Lewis, District Judge

THIS MATTER comes before the Court on the "Motion for Default Judgment" filed by Plaintiff Flagstar Bank, FSB ("Flagstar") against Defendants Joseph Nicholas and Venelya Nicholas (collectively, the "Nicholases") (Dkt. No. 20), and Flagstar's "Renewed Motion for Default Judgment," filed on October 25, 2013. (Dkt. No. 31). For the reasons discussed below, the Court will grant Plaintiff's Motion for Default Judgment, as supplemented by its Renewed Motion for Default Judgment.

BACKGROUND

On June 18, 2010, Flagstar filed a Complaint against the Nicholases, alleging causes of action for debt and foreclosure of real property mortgage. (Dkt. No. 1). Flagstar asserts that the Nicholases defaulted on a Promissory Note and on a Mortgage regarding certain property ("the Property") described as:

Plot No. 303 of Remainder Parcel 17 Vicorp Land -- Estate Jealousy, Prince Quarter, St. Croix, U.S. Virgin Islands, consisting of 0.369 US Acre, more or less, as more fully shown and described on OLG Drawing No. 5018, dated March 12, 1996, revised May 29, 1997.
(Compl. ¶ 6, Dkt. No. 1). The Complaint alleges that, on December 17, 2008, Joseph Nicholas executed and delivered to Flagstar a promissory note (the "Note"), which obligated him to pay the principal amount of $280,000.00, together with interest at a rate of 6.500% per annum, in consecutive monthly installments of $1,769.79 beginning February 1, 2009. Id. ¶¶ 7-8. To secure payment on the Note, the Nicholases granted to Flagstar and Mortgage Electronic Registration Systems, Inc. ("MERS"), as nominee for Flagstar and its successors and assigns, a first priority mortgage dated December 17, 2008 over the Property (the "Mortgage"), which provided that the Nicholases would pay to Flagstar the payments due under the Note.
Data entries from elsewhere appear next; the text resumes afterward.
(** A computation with at most [np] backend requests and [nw] writes. *)
Definition at_most {A} (np nw : nat) (m : M A) : Prop :=
  forall h, backend_calls (snd (m h)) <= np /\ writes (snd (m h)) <= nw.

(** The pull request a delivery is about, as the handlers read it. *)
Definition about (payload owner repoName prNumber baseSha headSha : value)
  : Prop :=
  get_path payload ["repository"; "owner"; "login"] = Ok owner
  /\ get_path payload ["repository"; "name"] = Ok repoName
  /\ get_path payload ["pull_request"; "number"] = Ok prNumber
  /\ get_path payload ["pull_request"; "base"; "sha"] = Ok baseSha
  /\ get_path payload ["pull_request"; "head"; "sha"] = Ok headSha.

(** Every call to GitHub of the trace is about the pull request of the
    payload; a reply answers the comment of the payload. *)
Definition addressed (payload : value) (ev : event) : Prop :=
  match ev with
  | EListFiles o r n per_page _ _ =>
      get_path payload ["repository"; "owner"; "login"] = Ok o
      /\ get_path payload ["repository"; "name"] = Ok r
      /\ get_path payload ["pull_request"; "number"] = Ok n
      /\ per_page = 100
  | EGetContent o r _ rf _ =>
      get_path payload ["repository"; "owner"; "login"] = Ok o
      /\ get_path payload ["repository"; "name"] = Ok r
      /\ (get_path payload ["pull_request"; "base"; "sha"] = Ok rf
          \/ get_path payload ["pull_request"; "head"; "sha"] = Ok rf)
  | ECreateComment o r n _ _ =>
      get_path payload ["repository"; "owner"; "login"] = Ok o
      /\ get_path payload ["repository"; "name"] = Ok r
      /\ get_path payload ["pull_request"; "number"] = Ok n
  | ECreateReply o r n id _ _ =>
      get_path payload ["repository"; "owner"; "login"] = Ok o
      /\ get_path payload ["repository"; "name"] = Ok r
      /\ get_path payload ["pull_request"; "number"] = Ok n
      /\ get_path payload ["comment"; "id"] = Ok id
  | _ => True
  end.

(** [v] is the value of [a && a.k]: the property [k] of a truthy [a], and
    [a] itself when it is falsy ([undefined], [null], ...). *)
Definition guarded_read (a : value) (k : string) (v : value) : Prop :=
  if truthy a then get a k = Ok v else v = a.

(** [v] is the value of [payload.item.user && payload.item.user.login]. *)
Definition login_of (payload : value) (item : string) (v : value) : Prop :=
  exists user,
    get_path payload [item; "user"] = Ok user /\ guarded_read user "login" v.

(** The common part of the payloads sent to the backend: the pull
    request, its author and the repository of the delivery, and
    well-formed files. *)
Definition payload_of (payload : value) (p : BackendPayload) : Prop :=
  get_path payload ["pull_request"; "number"] = Ok (pr_number p)
  /\ get_path payload ["pull_request"; "title"] = Ok (pr_title p)
  /\ get_path payload ["pull_request"; "body"] = Ok (pr_body p)
  /\ login_of payload "pull_request" (pr_author_login p)
  /\ get_path payload ["repository"; "full_name"] = Ok (repo_full_name p)
  /\ get_path payload ["repository"; "owner"; "login"] = Ok (repo_owner p)
  /\ get_path payload ["repository"; "name"] = Ok (repo_name p)
  /\ Forall ChangedFile_inv (files p).

(** The payload of a review. *)
Definition review_payload (payload : value) (p : BackendPayload) : Prop :=
  kind p = str "review"
  /\ get_path payload ["review"; "body"] = Ok (review_body p)
  /\ is_text (review_body p)
  /\ get_path payload ["review"; "state"] = Ok (review_state p)
  /\ login_of payload "review" (reviewer_login p)
  /\ comment_body p = VNull /\ comment_path p = VNull
  /\ comment_diff_hunk p = VNull /\ comment_position p = VNull
  /\ comment_id p = VNull
  /\ payload_of payload p.

(** The payload of an inline comment. *)
Definition comment_payload (payload : value) (p : BackendPayload) : Prop :=
  kind p = str "review_comment"
  /\ review_body p = VNull /\ review_state p = VNull
  /\ get_path payload ["comment"; "body"] = Ok (comment_body p)
  /\ is_text (comment_body p)
  /\ get_path payload ["comment"; "path"] = Ok (comment_path p)
  /\ get_path payload ["comment"; "diff_hunk"] = Ok (comment_diff_hunk p)
  /\ get_path payload ["comment"; "position"] = Ok (comment_position p)
  /\ get_path payload ["comment"; "id"] = Ok (comment_id p)
  /\ login_of payload "comment" (reviewer_login p)
  /\ payload_of payload p.

(** The two kinds of writes. *)
Definition is_comment (ev : event) : bool :=
  match ev with ECreateComment _ _ _ _ _ => true | _ => false end.

Definition is_reply (ev : event) : bool :=
  match ev with ECreateReply _ _ _ _ _ _ => true | _ => false end.

(** A delivery on which a handler acts: the sender is no bot, the text
    at [payload.item.body] is not blank, the pull request can be read. *)
Definition actionable (payload : value) (item : string) : Prop :=
  isFromBot payload = Ok false
  /\ (exists text, get_path payload [item; "body"] = Ok text /\ is_text text)
  /\ exists owner repoName prNumber baseSha headSha,
       about payload owner repoName prNumber baseSha headSha.

(** ** Sample deliveries *)

(** A listed file. *)
Definition listed_file (name st : string) : obj :=
  {[ "filename" := str name; "status" := str st;
     "additions" := VNum 1; "deletions" := VNum 0; "changes" := VNum 1;
     "patch" := str "@@ -0,0 +1 @@" ]}.

(** A pull request that adds [a.js], removes [b.js], changes [c.js] and
    renames [old.js] to [d.js]. *)
Definition four_files : list obj :=
  [ listed_file "a.js" "added"; listed_file "b.js" "removed";
    listed_file "c.js" "modified";
    <["previous_filename" := str "old.js"]> (listed_file "d.js" "renamed") ].

(** Listings of 100 and 150 files. *)
Definition many_files (n : nat) : list obj :=
  repeat (listed_file "src/a.js" "modified") n.

(** A world where everything works: the pull request has the files [L],
    every path is a file with the content [content], already text, and
    the backend answers with [comment]. *)
Definition healthy (L : list obj) (content comment : value) : World :=
  {| env_BACKEND_URL := Some (lit "http://localhost:8000/analyze");
     listFiles := fun _ _ _ _ per_page page => Ok (page_of L per_page page);
     getContent := fun _ _ _ _ _ =>
       Ok (VObj {[ "content" := content; "encoding" := str "utf8" ]});
     axios_post := fun _ _ _ => Ok (VObj {[ "comment" := comment ]});
     createComment := fun _ _ _ _ _ => Ok tt;
     createReplyForReviewComment := fun _ _ _ _ _ _ => Ok tt;
     Buffer_decode := fun content _ =>
       match content with VStr s => Ok s | _ => Throw TypeError end |}.

(** The same world with GitHub down: every call to it is rejected. *)
Definition github_down (L : list obj) (content comment : value) : World :=
  {| env_BACKEND_URL := env_BACKEND_URL (healthy L content comment);
     listFiles := fun _ _ _ _ _ _ => Throw (RequestError 502);
     getContent := fun _ _ _ _ _ => Throw (RequestError 404);
     axios_post := axios_post (healthy L content comment);
     createComment := fun _ _ _ _ _ => Throw (RequestError 502);
     createReplyForReviewComment := fun _ _ _ _ _ _ => Throw (RequestError 502);
     Buffer_decode := Buffer_decode (healthy L content comment) |}.

(** The same world where only the content lookups are rejected. *)
Definition contents_down (L : list obj) (content comment : value) : World :=
  {| env_BACKEND_URL := env_BACKEND_URL (healthy L content comment);
     listFiles := listFiles (healthy L content comment);
     getContent := fun _ _ _ _ _ => Throw (RequestError 404);
     axios_post := axios_post (healthy L content comment);
     createComment := createComment (healthy L content comment);
     createReplyForReviewComment :=
       createReplyForReviewComment (healthy L content comment);
     Buffer_decode := Buffer_decode (healthy L content comment) |}.

(** The same world without a [BACKEND_URL]. *)
Definition no_endpoint (L : list obj) (content comment : value) : World :=
  {| env_BACKEND_URL := None;
     listFiles := listFiles (healthy L content comment);
     getContent := getContent (healthy L content comment);
     axios_post := axios_post (healthy L content comment);
     createComment := createComment (healthy L content comment);
     createReplyForReviewComment :=
       createReplyForReviewComment (healthy L content comment);
     Buffer_decode := Buffer_decode (healthy L content comment) |}.

(** A payload with nothing in it. *)
Definition blank_payload : BackendPayload :=
  {| kind := VNull; review_body := VNull; review_state := VNull;
     comment_body := VNull; comment_path := VNull;
     comment_diff_hunk := VNull; comment_position := VNull;
     comment_id := VNull; reviewer_login := VNull;
     pr_number := VNull; pr_title := VNull; pr_body := VNull;
     pr_author_login := VNull; repo_full_name := VNull;
     repo_owner := VNull; repo_name := VNull; files := [] |}.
Id. ¶¶ 9-10.

The Complaint further alleges that, on or about August 1, 2009, Joseph Nicholas defaulted under the terms and conditions of the Note, and that the Nicholases defaulted under the terms and conditions of the Mortgage, in that monthly installments of principal and interest became due and were not paid; that Flagstar gave notice of default to Joseph Nicholas by correspondence dated September 18, 2009, advising him that failure to cure the default would result in acceleration of the debt and foreclosure of the mortgage lien; and that, as of the date of the Complaint, the default had not been cured. Id. ¶¶ 11-15. On June 3, 2010, MERS assigned its entire interest in the Property to Flagstar (the "MERS Assignment"). Id. ¶ 16.

As to the debt cause of action, the Complaint provides that Joseph Nicholas owes Flagstar the sum of $277,936.22 in unpaid principal balance; accrued interest from September 1, 2009 to May 3, 2010 in the amount of $12,142.92; late charges in the amount of $1,164.06; escrow overdraft in the amount of $319.08; and a total amount due of $291,562.28. Id. ¶ 22. Flagstar further asserts that, under the terms of the Mortgage, it is entitled to be reimbursed for any insurance premiums, taxes, or other charges that it pays with regard to the Property, and that under the terms of the Note and Mortgage, it is entitled to be reimbursed for reasonable attorney's fees and other expenses it has incurred to enforce payment of the Note or incidental to foreclosure of the Property. Id. ¶¶ 24, 25.

With regard to the foreclosure cause of action, the Complaint provides that Flagstar is the holder of the Mortgage, allowing it to maintain the foreclosure action; that the Nicholases are in default under the terms and conditions of the Note and Mortgage; and that Flagstar is entitled to foreclose its lien on the Property, sell the Property to satisfy the Note, and recover any deficiency from Joseph Nicholas. Id. ¶¶ 28-30.

The Nicholases were served personally with a copy of the Summons and Complaint on July 14, 2010. (Dkt. Nos. 4, 5). They have neither answered the Complaint nor appeared in this action. On March 22, 2011, Flagstar filed a Notice of Bankruptcy, informing the Court that the Nicholases had filed for bankruptcy protection. (Dkt. No. 8). The Court then designated this case as a suspense matter, and removed it from the active trial docket. (Dkt. No. 10).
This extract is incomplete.